== INPUT DATA
(* ===== verification/Samples.v ===== *)
(** A concrete [Platform] the witnesses run on.  It has a real hexadecimal codec
    and stand-ins for the JSON, hashing and signature code: a request body
    [op:NAME] is the object whose operation is NAME, and a signature is valid
    when it begins with the key. *)

From S2P Require Export Messages.

Definition sample_json_from_str (s : string) : option string :=
  if starts_with s "op:" then Some (String.substring 3 (String.length s - 3) s) else None.

Definition sample_ft_action (msg : string) : option FtTransferAction :=
  if decide (msg = "deposit_balance") then Some DepositBalance
  else if decide (msg = "top_up_1") then Some (TopUpPaymentKey 1 None)
  else if decide (msg = "subscribe_1") then Some (BuySubscription 1 None 1)
  else None.

Definition sample_unicode : Unicode := {|
  unicode_alphanumeric := λ _, false;
  unicode_to_lowercase := λ s, s;
|}.

Definition sample_platform : Platform := {|
  platform_unicode := sample_unicode;
  json := string;
  json_from_str := sample_json_from_str;
  json_to_string := λ v, v;
  json_get_str := λ v k, if decide (k = "operation") then Some v else None;
  json_null := "null";
  json_quote := λ s, "'" +:+ s +:+ "'";
  json_of_access := λ c, match c with AllowAll => "AllowAll" | _ => "other" end;
  json_ft_action := sample_ft_action;
  base64_encode := λ s, s;
  hex_encode := sample_hex_encode;
  hex_decode := sample_hex_decode;
  sha256 := λ s, s;
  ed25519_verify := λ sig _ pk, String.prefix pk sig;
  ecrecover := λ _ _ _, None;
  account_id_valid := λ s, negb (has_byte ch_colon s) && (2 <=? str_len s);
|}.

(** A call by [who] with [deposit] attached, [t] nanoseconds into the epoch. *)
Definition sample_env (who : AccountId) (deposit t : Z) : Env :=
  mkEnv who who "outlayer.near" deposit t "yield-1" (λ _, true) (λ _, 100).

#[local] Existing Instance sample_platform.

(** A fresh deployment that takes payments in [usdt.near]. *)
Definition sample_contract : Contract :=
  (new "owner.near" (Some "operator.near") None None)
    <| payment_token_contract := Some "usdt.near" |>.
Definition start (c : Contract) : CWorld := mkWorld c [].

Definition ONE_NEAR : Z := 1000000000000000000000000.

Lemma secret_store_message_unambiguous_witness :
  (("ed25519:ab", AccWasmHash "ff", "main", "QQ==", "a.near", None)
    : string * SecretAccessor * string * string * string * option string)
  = ("ed25519:ab", AccWasmHash "ff", "main", "QQ==", "a.near", None)
  ∧ json_of_access AllowAll = json_of_access AllowAll.
Proof.
  assert (one_colon "ed25519:ab") by (exists "ed25519", "ab"; done).
  by apply secret_store_message_unambiguous.
Defined.
Definition calculate_version_storage_size (source : CodeSource) : Z :=
  let source_size :=
    match source with
    | GitHub repo commit t => str_len repo + str_len commit + from_option str_len 0 t
    | WasmUrl url hash t => str_len url + str_len hash + from_option str_len 0 t
    end in
  VERSION_BASE_STORAGE + source_size + 64 + 8 + 16.

(** * Index of a user's projects *)

Definition index_add {K} `{Countable K} (idx : gmap AccountId (gset K)) (who : AccountId) (k : K)
    : gmap AccountId (gset K) :=
  <[who := {[k]} ∪ default ∅ (idx !! who)]> idx.

(** An index whose set becomes empty is removed. *)
Definition index_remove {K} `{Countable K} (idx : gmap AccountId (gset K)) (who : AccountId) (k : K)
    : gmap AccountId (gset K) :=
  match idx !! who with
  | None => idx
  | Some s =>
    let s' := s ∖ {[k]} in
    if decide (s' = ∅) then delete who idx else <[who := s']> idx
  end.

(** * Operations *)

Section operations.
Context `{Platform}.

Definition assert_not_paused : CM unit :=
  let! c := get_st in require (negb (paused c)) "Contract is paused".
====
* **WHAT NEEDS TO BE DONE**: Look through the entries above, find each line containing "Some", and copy it.

* **WRITTEN ANSWER**:
  if starts_with s "op:" then Some (String.substring 3 (String.length s - 3) s) else None.
  if decide (msg = "deposit_balance") then Some DepositBalance
  else if decide (msg = "top_up_1") then Some (TopUpPaymentKey 1 None)
  else if decide (msg = "subscribe_1") then Some (BuySubscription 1 None 1)
  json_get_str := λ v k, if decide (k = "operation") then Some v else None;
  (new "owner.near" (Some "operator.near") None None)
    <| payment_token_contract := Some "usdt.near" |>.
  | Some s =>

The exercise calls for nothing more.